On September 5, 1991, Peter’s mother sought an evaluation; however, she rescinded her request on September 11, 1991. On March 3,1993, she again requested an evaluation, noting on her request form that Peter had been diagnosed with ADHD. She received from the DOE two different responses: On March 12, she received a “Notice of Special Evaluation” that informed her that Peter was to be tested for “academic abilities,” but did not indicate the type , of evaluation that was to be given or notify her of the fact that she could challenge its results. Seven days later, she received a form which indicated that “an initial evaluation,” or a comprehensive test, would not be administered. On June 9,1993, she again requested an evaluation. The DOE then agreed to administer a comprehensive assessment.

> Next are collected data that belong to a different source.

(** ** Foreground runners *)

(** C20. In every execution of a foreground runner the posted tasks are the finished, running, queued, delayed, idle and deleted ones, each once; the tasks of each kind start in the order in which they entered the queue; a non-nestable task runs only outside other tasks; and the thread that pumps the runner is blocked only when it has no task to run, and with a timer when there are delayed tasks. *)
Theorem foreground_runner_invariant {T} `{PriorityQueue T} (time_function : clock) idle tr (c : fconfig T) :
  (forall k, is_number (time_function k)) -> run (fstep time_function) (fstart idle) tr c ->
  posted c ≡ₚ tasks_of c /\
  (forall n, of_kind n (started c) `prefix_of` of_kind n (entered c) /\
    (terminated_ (state c) = false -> of_kind n (entered c) = of_kind n (started c) ++ of_kind n (ForegroundRunner.task_queue_ (state c)))) /\
  not_nested (frames c) /\
  (forall w, thread c = Blocked w -> HasPoppableTaskInQueue (state c) = false /\ (w = Wait -> ForegroundRunner.delayed_task_queue_ (state c) = []) /\ w <> NoWait).
Proof.
  intros Hk Hr. destruct (reachable_finv time_function Hk idle tr c Hr) as [C1 C2 C3 C4 C5 C6 C7]. by split_all.
Qed.

(** A clock that stands still, and one that reads zero five times and then one second. *)
Definition still : clock := fun _ => seconds 0.
Definition jumping : clock := fun k => if (k <? 5)%nat then seconds 0 else seconds 1.

Lemma still_ok : clock_ok still.
Proof. by split. Qed.

(** Two tasks are posted; the thread runs the first one, and in it pumps again: the second one
    must not be nested and stays. *)
Definition nested_pump : list (flabel nat) := [Post kNestable 1%nat; Post kNonNestable 2%nat; Pump kDoNotWait; Round; Pump kDoNotWait; Round].
Lemma search_limit_range (v : JsValue) :
  exists l, search_limit v = Fin l /\ 1 <= l <= 50.
Proof.
  apply min_max_default_range; lia.
Qed.

(** X4: when the term is not empty after sanitizing, GET /search sends one
    query: names containing the sanitized term, which has at most 100 code
    units and no angle bracket, with a limit between 1 and 50.  An error
    makes the route throw; otherwise it replies 200 with one creature per
    row and a message that counts them. *)
Theorem search_route_query {Body : Type}
    (sR : Payload -> jsstring -> Body)
    (pR : list (option Digimon) -> Pagination -> Body)
    (eR : jsstring -> option Z -> Body)
    (b : Backend) (request : Request) :
  let term := sanitizeSearchTerm (field (query request) "q") in
  term <> [] ->
  exists l,
    let q := SearchByName (lit "%" ++ term ++ lit "%") (Fin l) in
    search_limit (field (query request) "limit") = Fin l
    /\ 1 <= l <= 50
    /\ (length term <= 100)%nat
    /\ (forall c, In c term -> c <> 60 /\ c <> 62)
    /\ issued b (digimonRoutes sR pR eR GetSearch request) = [any q]
    /\ (error (b _ q) <> None ->
        result b (digimonRoutes sR pR eR GetSearch request) =
          Thrown (Error Msg.searchDigimons))
    /\ (forall rows,
          error (b _ q) = None -> data (b _ q) = Some rows ->
          result b (digimonRoutes sR pR eR GetSearch request) =
            Returned
              {| status := 200;
                 body := sR (PDigimons
                               (map (fun d => formatDigimon (Some d)) rows))
                           (Msg.n_found (length rows)) |}).
Proof.
  intros term Hterm.
  destruct (search_limit_range (field (query request) "limit"))
    as (l & El & Hl).
  exists l. cbv zeta.
  destruct (sanitizeSearchTerm_clean (field (query request) "q")) as [Hlen Hc].
  fold term in Hlen, Hc.
  do 4 (split; [assumption|]).
  unfold digimonRoutes, search_handler. fold term.
  change (Math_min (Fin 50) _) with
    (search_limit (field (query request) "limit")).
  rewrite El.
  assert (T : negb (ToBoolean (VStr term)) = false)
    by (destruct term; [contradiction | reflexivity]).
  rewrite T, issued_bind, result_bind.
  destruct (searchDigimons_run b term (Some (Fin l))) as [Hi Hr].
  simpl default in Hi, Hr. rewrite Hi, Hr.
  set (q := SearchByName _ _).
  split; [|split].
  - destruct (error (b _ q)); [reflexivity|].
    destruct (data (b _ q)); reflexivity.
  - intros He. destruct (error (b _ q)); [reflexivity | now elim He].
  - intros rows -> ->. simpl. now rewrite length_map.
Qed.
(** A sort the collection view may hold: none, or a date column in one of
    the two orders the query language knows. *)
Definition sortable (properties : list CollectionView.ViewProperty)
    (sort : option weaviate.SortConfig) : Prop :=
  match sort with
  | None => True
  | Some c =>
      CollectionView.isDateColumn properties (weaviate.sort_property c) = true
      /\ (weaviate.sort_order c = "desc" \/ weaviate.sort_order c = "asc")
  end.
(** ** Concrete stores and states used by the examples below *)

(** Blank settings: the url is made of spaces only. *)
Definition blankState : State :=
  mkState "http://old:8080" "k" (mkSettings "   " "secret") [].


(** Settings as a user may have typed them: no scheme, a slash at the end. *)
Definition bareState : State :=
  mkState EmptyString EmptyString (mkSettings "localhost:8080/" EmptyString) [].

(** A store at [http://db:8080] with key [k]. *)
Definition readyState : State :=
  mkState EmptyString EmptyString (mkSettings "http://db:8080" "k") [].

Definition plain (code : Z) (reason : string) : FetchResult :=
  Responds (mkResponse code reason (Some EmptyString) None).

Definition jsonBody (code : Z) (reason : string) (v : JsVal) : FetchResult :=
  Responds (mkResponse code reason (Some "(json)") (Some v)).

(** A store that refuses, with 500, to delete the objects [id-2] and
    [id-9] and accepts every other request. *)
Definition stubbornServer (_ : list Exchange) (rq : Request) : FetchResult :=
  if String.eqb (url rq) "http://db:8080/v1/objects/id-2"
     || String.eqb (url rq) "http://db:8080/v1/objects/id-9"
  then plain 500 "Internal Server Error"
  else plain 204 "No Content".

(** A schema listing of three classes, and a store that serves it together
    with the counts of [Article] and [Tag]; what it answers to the count
    query for [Author], and to any other request, is left open. *)
Definition classEntry (name : string) : JsVal :=
  VObj [("class", VStr name);
        ("properties",
         VArr [VObj [("name", VStr "title"); ("dataType", VArr [VStr "text"])]])].

Definition schemaListing : JsVal :=
  VObj [("classes",
         VArr [classEntry "Article"; classEntry "Author"; classEntry "Tag"])].

Definition countBody (name : string) (n : Z) : JsVal :=
  VObj [("data",
         VObj [("Aggregate",
                VObj [(name, VArr [VObj [("meta", VObj [("count", VNum n)])]])])])].

(** The query-language document a request carries. *)
Definition queryOf (rq : Request) : string :=
  match body rq with
  | Some (VObj [(_, VStr q)]) => q
  | _ => EmptyString
  end.

Definition libraryServer (authorCount other : FetchResult)
    (_ : list Exchange) (rq : Request) : FetchResult :=
  if String.eqb (url rq) "http://db:8080/v1/schema"
  then jsonBody 200 "OK" schemaListing
  else if String.eqb (queryOf rq) (weaviate.aggregateQuery "Author")
  then authorCount
  else if String.eqb (queryOf rq) (weaviate.aggregateQuery "Article")
  then jsonBody 200 "OK" (countBody "Article" 7)
  else if String.eqb (queryOf rq) (weaviate.aggregateQuery "Tag")
  then jsonBody 200 "OK" (countBody "Tag" 3)
  else other.

(** The query endpoint's way of reporting a failed query: status 200 and
    an [errors] list, no [data]. *)
Definition graphqlErrors : JsVal :=
  VObj [("errors", VArr [VObj [("message", VStr "no such class")]])].

Definition titleProperty : weaviate.PropertyInfo :=
  weaviate.mkPropertyInfo (VStr "title") (VArr [VStr "text"]) VUndefined.

Definition descriptor (name : string) (count : Z) : weaviate.CollectionInfo :=
  weaviate.mkCollectionInfo (VStr name) VUndefined (VNum count) [titleProperty].

(** A store that accepts everything with an empty JSON object. *)
Definition agreeableServer (_ : list Exchange) (_ : Request) : FetchResult :=
  jsonBody 200 "OK" (VObj []).

Definition articleSchema : weaviate.CreateCollectionSchema :=
  weaviate.mkSchema "article" (Some "News articles")
    [weaviate.mkSchemaProperty "title" ["string"] None;
     weaviate.mkSchemaProperty "wordCount" ["int"] None;
     weaviate.mkSchemaProperty "tags" ["String[]"] (Some "labels");
     weaviate.mkSchemaProperty "location" ["geoCoordinates"] None;
     weaviate.mkSchemaProperty "scores" ["float[]"] None].

(** A schema whose tokens hold [[]] without ending in it. *)
Definition oddSchema : weaviate.CreateCollectionSchema :=
  weaviate.mkSchema "odd" None
    [weaviate.mkSchemaProperty "count" ["in[]t"] None;
     weaviate.mkSchemaProperty "when" ["[]Date"] None;
     weaviate.mkSchemaProperty "other" ["a[]b"] None].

III. The District Court’s Decision
The class representatives argued before the district court that the bases for the non-Chapter 36 referrals were in many cases similar to the reasons given for the comprehensive evaluations. They also noted that the non-Chapter 36 tests are administered selectively to individual children. 34 C.F.R. § 300.500(b). Therefore, the class representatives asserted, the procedural safeguards applicable to the comprehensive tests should be applicable to the non-Chapter' 36 evaluations! The district court held that the fact that the reasons given for the non-Chapter 36 referrals were similar to those given for comprehensive evaluations was not determinative. The court reasoned that school officials were entitled to draw conclusions about whether a particular problem was indicative either of a disability or instead of something less serious. The district court further held that it was not merely the administration of an evaluation to an individual child that triggered the IDEA’S protections, but rather, the selective evaluation of children whom the school district suspected of being disabled. The court found that there was no evidence that the DOE had any such suspicions, and that accordingly, the parents of students given the non-Chapter 36 tests had no right to avail themselves of the IDEA’S procedural safeguards.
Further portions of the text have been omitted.